La douleur chez le chat

Le chat, par sa nature, cache très bien la douleur, donc il est difficile de comprendre s’il ne se sent pas bien; de plus, chaque chat exprime sa douleur de manière personnelle et parfois contradictoire.

Il est important qu’on apprend à observer son comportement, les modifications de sa posture, la démarche, le mouvement, la présence de vocalisations et altérations de ses habitudes, comme le nettoyage, le manger et l’élimination.

Après un traumatisme ou une intervention chirurgicale, le chat peut ne pas manifester des comportements évidents, mais chercher tout simplement un milieu calme où se réfugier et se recroqueviller pour quelque temps. Au contraire, il peut manifester de l’agressivité lorsque nous nous approchons ou le touchons. Certains chats, en présence de douleur physique, augmentent les vocalisations, comme les miaulements, les sifflements et parfois même le ronronnement ; dans d’autres cas, par contre, les chats portent le nettoyage à l’exaspération, parfois jusqu’à se faire du mal, surtout si la douleur est localisée.
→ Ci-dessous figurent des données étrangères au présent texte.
(** * date_analytics.py: scoring pipeline, report and currency converter

    A shallow embedding of the Streamlit script [date_analytics.py]:

    - binary64 arithmetic is IEEE 754 arithmetic on [spec_float] (the
      executable specification of the Standard Library), a missing value of
      a float column being NaN, as in pandas;
    - Python values coming out of [response.json()] are a tagged union, a
      JSON object being a finite map with string keys;
    - the script itself runs in a writer/error monad: it emits Streamlit
      elements, may be halted by [st.stop()] and may die of an uncaught
      exception;
    - calls into pandas, scikit-learn and reportlab are modelled from what
      these libraries do in the versions the script runs on: it calls
      [iteritems], which pandas has only before 2.0.

    Definitions come first (sections 1 to 12), facts about them after. *)

From Stdlib Require Import ZArith QArith Qabs Lia Bool List String Ascii.
From Stdlib Require Import SpecFloat DecimalString Permutation.
From stdpp Require Import base option gmap strings.
Import ListNotations.

#[local] Set Warnings "-register-all".
#[local] Close Scope Q_scope.
#[local] Open Scope string_scope.
#[local] Open Scope Z_scope.

(** ** 1. Binary64 floating point *)

Module B64.

Definition prec : Z := 53.
Definition emax : Z := 1024.

Abbreviation float := spec_float.

Definition mul : float -> float -> float := SFmul prec emax.
Definition add : float -> float -> float := SFadd prec emax.
Definition div : float -> float -> float := SFdiv prec emax.
Definition ltb : float -> float -> bool := SFltb.
Definition leb : float -> float -> bool := SFleb.

(** A well-formed binary64 datum: canonical mantissa, exponent in range. *)
Definition valid (x : float) : bool := valid_binary prec emax x.

Definition is_nan (x : float) : bool :=
  match x with S754_nan => true | _ => false end.

Definition is_zero (x : float) : bool :=
  match x with S754_zero _ => true | _ => false end.
Lemma snakeLoop_closed (fuel : nat) (p : list Z) (x y d : Z) :
  p = snakeCells W (length p) →
  (L - length p < fuel)%nat →
  (length p ≤ Z.to_nat (W * H))%nat →
  (length p ≤ L)%nat →
  ((length p < L)%nat → snakeState W H (length p) x y d) →
  snakeLoop W H L fuel p x y d = Some (snakeCells W (Nat.min L (Z.to_nat (W * H)))).
Proof.
  revert p x y d. induction fuel as [| fuel IH]; intros p x y d Hp Hfuel Hcap HleL Hst; [lia |].
  set (k := length p) in *. simpl.
  destruct (length p <? L)%nat eqn:Hlt.
  2:{ apply Nat.ltb_ge in Hlt. fold k in Hlt. f_equal. rewrite Hp. f_equal. lia. }
  apply Nat.ltb_lt in Hlt. fold k in Hlt.
  destruct (Hst Hlt) as (Hy & Hx & Hd & HyH).
  pose proof (Z.mod_pos_bound (Z.of_nat k) W W_pos) as Hmod.
  pose proof (Z.div_mod (Z.of_nat k) W ltac:(lia)) as Hdm.
  assert (0 ≤ y) as Hy0 by (rewrite Hy; apply Z.div_pos; lia).
  assert (y * W + x = snakeCell W k) as Hcell.
  { unfold snakeCell. rewrite <- Hy. rewrite Hx. reflexivity. }
  assert (p ++ [y * W + x] = snakeCells W (length (p ++ [y * W + x]))) as Hp'.
  { rewrite length_app. simpl. fold k. replace (k + 1)%nat with (S k) by lia.
    rewrite snakeCells_S, Hcell. by rewrite <- Hp. }
  assert (length (p ++ [y * W + x]) = S k) as Hlen' by (rewrite length_app; simpl; lia).
  assert (Z.of_nat k < W * H) as HkZ by nia.
  assert (k < Z.to_nat (W * H))%nat as Hk by lia.
  (* the last cell wanted: whatever the branch, the loop returns it next *)
  assert (S k = L → ∀ x' y' d',
            snakeLoop W H L fuel (p ++ [y * W + x]) x' y' d'
            = Some (snakeCells W (Nat.min L (Z.to_nat (W * H))))) as Hdone.
  { intros HL x' y' d'. apply IH; [exact Hp' | rewrite Hlen'; lia ..]. }
  destruct ((0 <=? x + d) && (x + d <? W) && (length (p ++ [(y * W + x)%Z]) <? L)%nat) eqn:Hc.
  - rewrite !andb_true_iff in Hc. destruct Hc as [[Hlo Hhi] Hmore].
    apply Nat.ltb_lt in Hmore. rewrite Hlen' in Hmore.
    apply IH; [exact Hp' | rewrite Hlen'; lia .. |].
    rewrite Hlen'. intros _. unfold snakeState.
    assert (Z.of_nat (S k) / W = y ∧ Z.of_nat (S k) mod W = Z.of_nat k mod W + 1) as [Hq Hr].
    { assert (Z.of_nat k mod W + 1 < W) by (destruct (Z.even y); lia).
      assert (Z.of_nat (S k) = W * y + (Z.of_nat k mod W + 1)) as Hs by lia.
      split.
      - symmetry. apply (Z.div_unique_pos _ _ _ (Z.of_nat k mod W + 1)); lia.
      - symmetry. apply (Z.mod_unique_pos _ _ y); lia. }
    rewrite Hq, Hr. repeat split; try done. destruct (Z.even y); lia.
  - destruct (decide (S k = L)) as [HL | HL].
    + destruct (H <=? y + 1); [| by apply Hdone].
      f_equal. rewrite Hp', Hlen'. f_equal. lia.
    + (* the end of a row *)
      assert (Z.of_nat k mod W = W - 1) as Hend.
      { rewrite !andb_false_iff in Hc. destruct Hc as [[Hc | Hc] | Hc].
        - apply Z.leb_gt in Hc. destruct (Z.even y); lia.
        - apply Z.ltb_ge in Hc. destruct (Z.even y); lia.
        - apply Nat.ltb_ge in Hc. rewrite Hlen' in Hc. lia. }
      assert (Z.of_nat (S k) = W * (y + 1)) as Hs by lia.
      assert (Z.of_nat (S k) / W = y + 1 ∧ Z.of_nat (S k) mod W = 0) as [Hq Hr].
      { split.
        - symmetry. apply (Z.div_unique_pos _ _ _ 0); lia.
        - symmetry. apply (Z.mod_unique_pos _ _ (y + 1)); lia. }
      destruct (H <=? y + 1) eqn:Hbreak.
      * apply Z.leb_le in Hbreak. f_equal. rewrite Hp', Hlen'. f_equal. nia.
      * apply Z.leb_gt in Hbreak.
        apply IH; [exact Hp' | rewrite Hlen'; lia .. |].
        rewrite Hlen'. intros _. unfold snakeState. rewrite Hq, Hr.
        replace (y + 1) with (Z.succ y) by lia. rewrite Z.even_succ, <- Z.negb_even.
        destruct (Z.even y); simpl; lia.
Qed.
Il parait que l’action de se lécher stimule la production d’endorphines en contribuant indirectement à donner soulagement et gratification.
Pour comprendre combien le comportement d’un chat peut être contrastant, pensez qu’en cas de douleur diffuse, articulaire ou musculaire, les premiers signes de mal-être coïncident avec un nettoyage réduit : son poil sera ébouriffé et parfois sale.

Un autre signe est la diminution du comportement exploratoire : la chat ne saute plus sur les meubles ni entre les étagères et réponde mois à vos stimulations.
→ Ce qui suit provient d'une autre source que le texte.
(** [router.get('/')] *)
Definition get_list_try (req : request) : js response :=
  let status := (query req).["status"] in
  let alert_type := (query req).["alert_type"] in
  let user_id := (query req).["user_id"] in
  let q := q_order "reported_at" (select_from "alerts") in
  let q := if truthy status then q_eq "status" status q else q in
  let q := if truthy alert_type then q_eq "alert_type" alert_type q else q in
  let q :=
    if String.eqb (role (user req)) "user" then q_eq "user_id" (JKey (id (user req))) q
    else if truthy user_id then q_eq "user_id" user_id q
    else q in
  r ← await_rows q;
  match error r with
  | Some e => throw e
  | None => mret (json (PRows (data r)))
  end.

Definition get_list (req : request) : world -> response * world :=
  handle (Some "Server error") (get_list_try req).

(** [router.get('/:id')] *)
Definition get_by_id_try (req : request) : js response :=
  r ← select_single "alerts" None (JStr (params_id req));
  match error r with
  | Some e => throw e
  | None =>
      match data r with
      | None => mret (status_message 404 "Alert not found")
      | Some d =>
          if String.eqb (role (user req)) "user"
             && negb (strict_eq d.["user_id"] (JKey (id (user req))))
          then mret (status_message 403 "Access denied")
          else mret (json (PData (Some d)))
      end
  end.

Definition get_by_id (req : request) : world -> response * world :=
  handle (Some "Server error") (get_by_id_try req).

Definition validAlertTypes : list string :=
  ["medical"; "fire"; "accident"; "crime"; "natural_disaster"; "other"].

Definition validSeverities : list string := ["low"; "medium"; "high"; "critical"].

(** [router.post('/')] *)
Definition create_try (req : request) : js response :=
  let b := req_body req in
  let alert_type := b.["alert_type"] in
  let severity := b.["severity"] in
  let title := b.["title"] in
  let description := b.["description"] in
  let location := b.["location"] in
  let latitude := b.["latitude"] in
  let longitude := b.["longitude"] in
  let image_url := b.["image_url"] in
  if negb (truthy alert_type) || negb (truthy severity)
     || negb (truthy title) || negb (truthy location)
  then mret (status_message 400 "Missing required fields")
  else if negb (includes validAlertTypes alert_type)
  then mret (status_message 400 "Invalid alert type")
  else if negb (includes validSeverities severity)
  then mret (status_message 400 "Invalid severity level")
  else
    title' ← call_trim "title.trim" title;
    description' ← call_trim_opt "description?.trim" description;
    location' ← call_trim "location.trim" location;
    let alertData := object [
      ("user_id", JKey (id (user req)));
      ("alert_type", alert_type);
      ("severity", severity);
      ("title", title');
      ("description", js_or description' JNull);
      ("location", location');
      ("latitude", if truthy latitude then parseFloat latitude else JNull);
      ("longitude", if truthy longitude then parseFloat longitude else JNull);
      ("image_url", js_or image_url JNull);
      ("status", JStr "pending")] in
    r ← insert_single "alerts" (now req) alertData;
    match error r with
    | Some e => throw e
    | None =>
        sock ← getIO;
        emit sock "alert:new" (PData (data r));;
        mret (Response 201 (PData (data r)))
    end.

Definition create (req : request) : world -> response * world :=
  handle (Some "Server error") (create_try req).

(** [router.put('/:id')] *)
Definition put_by_id_try (req : request) : js response :=
  if negb (includes ["admin"; "dispatcher"] (JStr (role (user req))))
  then mret (status_message 403 "Access denied")
  else
    let updateData := <["updated_at" := JStr (now req)]> (req_body req) in
    let updateData := filter (fun kv => is_undefined kv.2 = false) updateData in
    r ← update_single "alerts" (JStr (params_id req)) updateData;
    match error r with
    | Some e => throw e
    | None =>
        match data r with
        | None => mret (status_message 404 "Alert not found")
        | Some _ =>
            sock ← getIO;
            emit sock "alert:updated" (PData (data r));;
            mret (json (PData (data r)))
        end
    end.

Definition put_by_id (req : request) : world -> response * world :=
  handle (Some "Server error") (put_by_id_try req).

Definition validStatuses : list string :=
  ["pending"; "responding"; "resolved"; "cancelled"].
Lorsque la douleur est moyenne-forte, on observe des altérations de la démarche ou des positions bizarres quand le chat se couche. Le chat peut manifester cyphose, position sternale avec les membres étendus et une « démarche rigide ». Quand le chat se couche, il n’arrive pas à trouver la bonne position.

La queue est une bonne sonnette d’alarme : en présence de douleur, elle bouge tout le temps.

L’expression faciale change aussi : les pupilles sont dilatées, les yeux entrouverts, les oreilles basses.

Si la douleur est localisée, le chat tendra à se lécher et grignoter la partie en question.

Un autre comportement important à ne pas sous-estimer est l’élimination inappropriée: le chat n’utilise pas la litière correctement. Cela peut dépendre d’une douleur pendant la miction ou la défécation ou d’un mal-être diffus.

Attention aussi si le chat, différemment que d’habitude, mange moins ou manifeste un «appétit capricieux».

Il est bien évident que toutes ces modification comportementales ne doivent jamais être prises en considération toutes seules, mais doivent être mises en corrélation avec l’environnement de vie de l’animale et son anamnèse.

En cas de doute, adressez-vous à votre médecin vétérinaire traitant et expliquez-lui en détail les changements particuliers que vous avez observés. Pour le vétérinaire, vous êtes l’instrument le plus précieux pour comprendre s’il y a quelque chose qui ne marche pas chez votre chat.